A New Study Suggests Aliens Aren’t Little Green Men. They’re Purple People Eaters.

alien, illustration
Why Life on Other Planets Might Be PurpleKATERYNA KON/SCIENCE PHOTO LIBRARY - Getty Images
  • The search for life beyond Earth requires expanding the very definition of what life can be.

  • Some exoplanets, especially those orbiting cooler red dwarfs, might host purple plant life rather than the green-hue vegetation found on Earth.

  • A new study from Cornell University discovered that a particular purple “light fingerprint” could be indicative of extraterrestrial life.


While the Earth is often called “the Pale Blue Dot” thanks to its bountiful oceans, most of the planet’s land masses are dominated by the color green. Plants use chlorophyll (which absorbs red and blue light but, reflects green light) to captures solar energy, and use carbon and water to make food through a process known as photosynthesis. While this fourth grade biology lesson outlines the predominant way plant life thrives on our planet, life on other Earth-like exoplanets (especially those orbiting red dwarf stars) could use a different method entirely—one that would turn the whole world purple.

Scientists from Cornell University analyzed how alien plants that rely on infrared radiation for photosynthesis might transform the hues of alien worlds. These kinds of bacteria, which include phototrophic anoxygenic bacteria and photoheterotrophic bacteria, could emit a distinctive “light fingerprint” that could be detectable by upcoming observatories, including the European Southern Observatory’s Extremely Large Telescope. The results of the study were published in the journal Monthly Notices of the Royal Astronomical Society.



“Purple bacteria can thrive under a wide range of conditions, making it one of the primary contenders for life that could dominate a variety of worlds,” Cornell University Ph.D. student Lígia Fonseca Coelho said in a press statement. “They already thrive here in certain niches… just imagine if they were not competing with green plants, algae and bacteria: A red sun could give them the most favorable conditions for photosynthesis.”

To understand the color and chemical signature such a world would emit, Coelho and her colleagues gathered 20 specimens of purple sulfur and purple non-sulfur bacteria from various places around the world—including hydrothermal vents and even ponds near Cornell’s campus. These bacteria rely on low-energy red and infrared right for a photosynthesis-like process, and while purple bacteria might be a biological niche today, some scientists theorize that an ancient Earth was likely much more purple than it is today.

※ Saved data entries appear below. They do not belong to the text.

(** X14: when the arguments are flags followed by a non-empty path that
    is no flag (and is no help switch standing first), the
    parser gives that path, verbose mode exactly when [--verbose] or
    [-v] is among the flags, and border and cursor hidden exactly when
    [--show-border], respectively [--show-cursor], is not; order and
    repetition of the flags do not matter.  Whether it returns [true]
    is then up to the check of the parent directory. *)
Theorem flags_then_path_are_parsed fs prog pre (p : wstring) rest :
  Forall (fun a => is_flag a = true) pre ->
  is_flag p = false ->
  p <> [] ->
  (pre = [] -> ConsoleApp.is_help p = false) ->
  let o := options_after pre p initial_options in
  ConsoleApp.ParseCommandLine fs (prog :: pre ++ p :: rest) initial_options
  = (fst (ConsoleApp.validate_path fs o), o,
     snd (ConsoleApp.validate_path fs o))
  /\ ConsoleApp.o_outputPath o = p
  /\ ConsoleApp.o_verboseMode o = existsb is_verbose_flag pre
  /\ ConsoleApp.o_hideBorder o
     = negb (existsb (fun a => ConsoleApp.wstring_eqb a
                                 (ConsoleApp.L "--show-border")) pre)
  /\ ConsoleApp.o_hideCursor o
     = negb (existsb (fun a => ConsoleApp.wstring_eqb a
                                 (ConsoleApp.L "--show-cursor")) pre).
Proof.
  intros Hpre Hp Hne Hfirst o.
  assert (ConsoleApp.is_help (hd p pre) = false) as Hhelp.
  { destruct pre as [|a pre']; [apply Hfirst; reflexivity|].
    inversion Hpre; subst. apply flag_is_no_help. assumption. }
  rewrite (ParseCommandLine_flags_then_path fs prog pre p rest
             initial_options Hpre Hp).
  cbv zeta. rewrite Hhelp.
  destruct p as [|c p]; [congruence|].
  repeat split; reflexivity.
Qed.

Lemma flags_then_path_are_parsed_witness :
  ConsoleApp.ParseCommandLine plain_fs
    [ConsoleApp.L "app"; ConsoleApp.L "--show-cursor"; ConsoleApp.L "-v";
     ConsoleApp.L "--show-cursor"; ConsoleApp.L "--help";
     ConsoleApp.L "--show-border"] initial_options
  = (true,
     {| ConsoleApp.o_verboseMode := true;
        ConsoleApp.o_outputPath := ConsoleApp.L "--help";
        ConsoleApp.o_hideBorder := true;
        ConsoleApp.o_hideCursor := false |}, []).
Proof.
  destruct (flags_then_path_are_parsed plain_fs (ConsoleApp.L "app")
              [ConsoleApp.L "--show-cursor"; ConsoleApp.L "-v";
               ConsoleApp.L "--show-cursor"]
              (ConsoleApp.L "--help") [ConsoleApp.L "--show-border"])
    as [Heq _].
  - repeat constructor.
  - reflexivity.
  - discriminate.
  - discriminate.
  - exact Heq.
Defined.
(** *** Disconnecting *)

(** C7.  The claim has [disconnectBlocks] do nothing but log whenever the
    cursor location is not a connection, and the comment above the function
    says the same; but with a cursor that holds no location the function
    calls [isConnection] on null and throws, with nothing logged and the
    session as it was. *)
Theorem disconnectBlocks_without_location (s : Session) :
  getCurNode (cursor_ s) = None →
  disconnectBlocks E s = Throw TypeError s ∧
  (currentState_ s = STATE_WS → onBlocklyAction E DISCONNECT_ s = Throw TypeError s).
Proof.
  intros Hcur.
  assert (Hthrow : disconnectBlocks E s = Throw TypeError s).
  { unfold disconnectBlocks. unfold bind at 1. unfold get at 1. cbv beta iota.
    by rewrite Hcur. }
  split; [exact Hthrow|]. intros Hst.
  unfold onBlocklyAction. unfold bind at 1. unfold get at 1. cbv beta iota.
  rewrite Hst.
  change (workspaceOnAction_ E DISCONNECT_ s) with (handled (disconnectBlocks E) s).
  unfold handled, bind. by rewrite Hthrow.
Qed.

(** X16.  With the cursor on a location: [disconnectBlocks] only logs when
    the location is not a connection, when the connection is not joined, and
    when the source block of the inferior side of the join is a shadow
    block.  Otherwise it severs the join at its superior connection, bumps
    the inferior connection away from the superior one, brings the root
    block of the superior side to the front and puts the cursor on the
    superior connection; in a graph with mutual joins both ends are then
    free. *)
Theorem disconnectBlocks_cases (s : Session) (n : ASTNode) :
  getCurNode (cursor_ s) = Some n →
  disconnectBlocks E s =
    match n with
    | ConnectionNode _ c =>
        match targetConnection (graph s) c with
        | None => Ret tt (reported LOG "Cannot disconnect unconnected connection" s)
        | Some t =>
            let superior := if isSuperior E (connType (graph s) c) then c else t in
            let inferior := if isSuperior E (connType (graph s) c) then t else c in
            if isShadow (graph s) (getSourceBlock (graph s) inferior)
            then Ret tt (reported LOG "Cannot disconnect a shadow block" s)
            else Ret tt (severed s superior inferior)
        end
    | _ => Ret tt (reported LOG
                     "Cannot disconnect blocks when the cursor is not on a connection" s)
    end
  ∧ ∀ role c t,
      n = ConnectionNode role c → targetConnection (graph s) c = Some t →
      mutual (graph s) →
      let superior := if isSuperior E (connType (graph s) c) then c else t in
      let inferior := if isSuperior E (connType (graph s) c) then t else c in
      targetConnection (graph (severed s superior inferior)) superior = None ∧
      targetConnection (graph (severed s superior inferior)) inferior = None ∧
      getCurNode (cursor_ (severed s superior inferior))
        = Some (ConnectionNode (connType (graph s) superior) superior).
Proof.
  intros Hn. split.
  - unfold disconnectBlocks. unfold_monad. rewrite Hn.
    destruct n as [f|b|b|w|role c]; try done.
    destruct (targetConnection (graph s) c) as [t|]; [|done].
    simpl. by destruct (isShadow _ _).
  - intros role c t -> Ht Hmut. simpl.
    unfold severed, createConnectionNode. simpl.
    rewrite connType_disconnect.
    destruct (isSuperior E (connType (graph s) c)).
    + split_and!; [apply targetConnection_disconnect_eq| |done].
      by apply targetConnection_disconnect_target.
    + apply Hmut in Ht as Hback.
      split_and!; [apply targetConnection_disconnect_eq| |done].
      by apply targetConnection_disconnect_target.
Qed.

(** *** Entering the toolbox and the flyout *)

(** C10.  [focusToolbox] and [focusFlyout] leave a marker that holds a
    location where it is, and put a marker that holds none on the location
    the cursor holds on entry; this is so whether or not the call runs to
    its end. *)
Theorem focus_sets_marker (s : Session) :
  let expected :=
    match getCurNode (marker_ s) with
    | Some m => Some m
    | None => getCurNode (cursor_ s)
    end in
  getCurNode (marker_ (after (focusToolbox E s))) = expected ∧
  getCurNode (marker_ (after (focusFlyout s))) = expected.
Proof.
  simpl. split.
  - unfold focusToolbox, resetFlyout, markAtCursor. unfold_monad. simpl.
    destruct (getCurNode (marker_ s)) as [m|] eqn:Hm; simpl;
      destruct (currentCategory_ s); simpl;
      destruct (hasToolbox s); simpl; try done.
  - unfold focusFlyout, markAtCursor. unfold_monad. simpl.
    destruct (getCurNode (marker_ s)) as [m|] eqn:Hm; simpl;
      destruct (flyout s) as [[v [[|b l]|]]|]; simpl; try done.
Qed.

(** *** The search for a compatible pair *)

Lemma getInferiorConnection_counterpart g c :
  getInferiorConnection_ E g c = inferior_counterpart E g c.
Proof.
  unfold getInferiorConnection_, inferior_counterpart, topConnection.
  destruct (isSuperior E (connType g c)); simpl; [|done].
  destruct (previousConnection g _); [done|]. by destruct (outputConnection g _).
Qed.

Lemma getSuperiorConnection_counterpart g c :
  getSuperiorConnection_ E g c = superior_counterpart E g c.
Proof.
  unfold getSuperiorConnection_, superior_counterpart.
  destruct (isSuperior E (connType g c)); [done|]. by destruct (targetConnection g c).
Qed.

(** What [join] does, case by case. *)
Lemma join_cases a b (s : Session) :
  join E a b s =
    if share_root (graph s) a b then
      match getInferiorConnection_ E (graph s) (descendant_side (graph s) a b) with
      | Some x => Ret true (joined E s a b (Some x))
      | None => Throw TypeError s
      end
    else Ret true (joined E s a b None).
Proof.
  unfold join, disconnectChild_, disconnect_, share_root, descendant_side, joined.
  unfold_monad. simpl.
  case_bool_decide; simpl.
  - case_bool_decide; simpl;
      (destruct (getInferiorConnection_ E (graph s) _) as [x|]; simpl; [|done]);
      by destruct (isSuperior E _).
  - by destruct (isSuperior E _).
Qed.

(** [join] returns true or throws. *)
Lemma join_outcome a b (s : Session) :
  (∃ s', join E a b s = Ret true s') ∨ (∃ e s', join E a b s = Throw e s').
Proof.
  rewrite join_cases. repeat case_match; eauto.
Qed.

Lemma join_then a b (s : Session) {A} (k : bool → M A) :
  bind (join E a b) k s = bind (join E a b) (λ _, k true) s.
Proof.
  unfold bind. destruct (join_outcome a b s) as [[s' ->]|(e & s' & ->)]; done.
Qed.

(** An attempt on a pair that does not pass leaves the session alone; on a
    pair that passes it is the join. *)
Lemma moveAndConnect_compatible a b (s : Session) :
  moveAndConnect_ E a b s =
    match a, b with
    | Some a', Some b' =>
        if compatible E (graph s) (a, b) then join E a' b' s else Ret false s
    | _, _ => Ret false s
    end.
Proof.
  unfold moveAndConnect_, compatible. unfold_monad.
  destruct a, b; try done. by case_bool_decide.
Qed.

Lemma moveAndConnect_incompatible a b (s : Session) :
  compatible E (graph s) (a, b) = false → moveAndConnect_ E a b s = Ret false s.
Proof.
  intros Hc. rewrite moveAndConnect_compatible.
  destruct a, b; try done. by rewrite Hc.
Qed.

Lemma join_joins a b (s s' : Session) r :
  a < length (conns (graph s)) → b < length (conns (graph s)) →
  join E a b s = Ret r s' →
  r = true ∧
  targetConnection (graph s') a = Some b ∧ targetConnection (graph s') b = Some a.
Proof.
  intros Ha Hb. rewrite join_cases.
  assert (Hl : ∀ g' c, length (conns (disconnect g' c)) = length (conns g')).
  { intros g' c. unfold disconnect. destruct (targetConnection g' c); [|done].
    by rewrite !length_conns_setTarget. }
  assert (Hset : ∀ g, length (conns g) = length (conns (graph s)) →
            targetConnection (connectTo g b a) a = Some b ∧
            targetConnection (connectTo g b a) b = Some a).
  { intros g Hlen. unfold connectTo. split.
    - rewrite targetConnection_setTarget, !length_conns_setTarget, !Hl, Hlen.
      by rewrite decide_True.
    - rewrite targetConnection_setTarget.
      case_decide as Hba; [by destruct Hba as [-> _]|].
      rewrite targetConnection_setTarget, !Hl, Hlen. by rewrite decide_True. }
  assert (Hj : ∀ x, targetConnection (graph (joined E s a b x)) a = Some b ∧
                    targetConnection (graph (joined E s a b x)) b = Some a).
  { intros x. unfold joined.
    destruct (isSuperior E _); simpl; apply Hset; destruct x; by rewrite ?Hl. }
  repeat case_match; intros [= <- <-]; split; auto.
Qed.
(** * PlanarAlly client: the per-shape vision cache of [shape.ts]

    A shallow embedding of the abstract class [Shape]
    (client/src/game/shapes/shape.ts): its cached vision polygon, the
    setters that move a shape, [updateShapeVision] and the snapping index
    kept by [updateLayerPoints].

    Conventions.
    - A JavaScript [number] is an exact integer here ([Z]): the methods
      below only compare, add and subtract coordinates and counters.  The
      statements use comparisons and the sums and differences the code
      itself forms; where rounding decides a statement (the size of the
      vision box), the loop is given over binary64 numbers as well.
    - [this] and the process-wide singletons the class talks to
      ([floorState], [visionState], [floorSystem], [auraSystem], the
      properties store) are threaded explicitly: a method is a function of
      the heap [(this, world)] that yields a completion (normal return or
      a thrown [TypeError]) and the heap it leaves behind.  State written
      before a throw stays written, as in JavaScript.
    - Calls into collaborators whose code lives outside this class are
      appended to [calls], the chronological log of the world. *)

From stdpp Require Import gmap strings list fin_maps pretty.
From Stdlib Require Import ZArith Floats.

Local Open Scope Z_scope.

(** ** Data *)

Abbreviation number := Z (only parsing).
Abbreviation LocalId := nat (only parsing).
Abbreviation FloorId := nat (only parsing).

(** [LayerName] is a string enum; the class only names [LayerName.Draw]. *)
Abbreviation LayerName := string (only parsing).
Definition LayerName_Draw : LayerName := "draw".

(** [GlobalPoint]: [toGP(x, y)]. *)
Record GlobalPoint := toGP { x : number; y : number }.

(** A [[number, number]] pair as found in point lists and polygons. *)
Abbreviation Point := (number * number)%type (only parsing).

(** [toGP(point)] on an array argument and [toArrayP]. *)
Definition toGP_array (p : Point) : GlobalPoint := toGP p.1 p.2.
Definition toArrayP (p : GlobalPoint) : Point := (x p, y p).

(** [new Vector(x, y)] and [addP(point, vector)]. *)
Record Vector := mkVector { vx : number; vy : number }.
Definition addP (p : GlobalPoint) (v : Vector) : GlobalPoint :=
  toGP (x p + vx v) (y p + vy v).

(** [new BoundingRect(topLeft, w, h)]. *)
Record BoundingRect := mkBoundingRect {
  topLeft : GlobalPoint;
  w : number;
  h : number;
}.

Inductive TriangulationTarget := VISION | MOVEMENT.

(** The fields of [ShapeProperties] this class reads. *)
Record ShapeProperties := mkProps {
  isToken : bool;
  blocksMovement : bool;
  blocksVision : bool;
}.

(** The fields of an aura this class reads. *)
Record Aura := mkAura {
  value : number;
  dim : number;
  visionSource : bool;
}.

(** A [Path2D]: canvas path objects are compared by identity, so each one
    carries the allocation number it got from [new Path2D()]. *)
Inductive PathCmd :=
| moveTo (lx ly : number)
| lineTo (lx ly : number)
| closePath.

Record Path2D := mkPath2D {
  path_id : nat;
  path_cmds : list PathCmd;
}.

A 2022 study from the University of Maryland explored why plants reflect the color green when technically the Sun emits the most light in the blue-green spectrum. The scientists argued that a light-sensitive molecule called retinal (which first appeared on Earth before chlorophyll) absorbed green light and reflect red and violet—which, to the human eye, would’ve looked purple.



When the molecule chlorophyll evolved on Earth—thanks in no small part to a rise in oxygen levels—the Sun’s green light was already being absorbed by retinal-leveraging plants. So, instead, the molecule absorbed all other available light. Even though the Sun emits less light in that spectrum, chlorophyll were part of a more advanced, efficient system at producing photosynthesis, and Earth’s green hue began to take shape.

But on oxygen-poor exoplanets orbiting cool, red dwarf stars, things might be drastically different. Coelho developed various models of Earth-like planets across a range of wet and dry environments, and many of the simulated “light fingerprints” came back purple.

“If purple bacteria are thriving on the surface of a frozen Earth, an ocean world, a snowball Earth or a modern Earth orbiting a cooler star,” Coelho said in a press statement. “We now have the tools to search for them.”

So, when aliens finally do reach Earth, don’t count on “little green men.” As for flying purple people-eaters... well, now we’re on to something.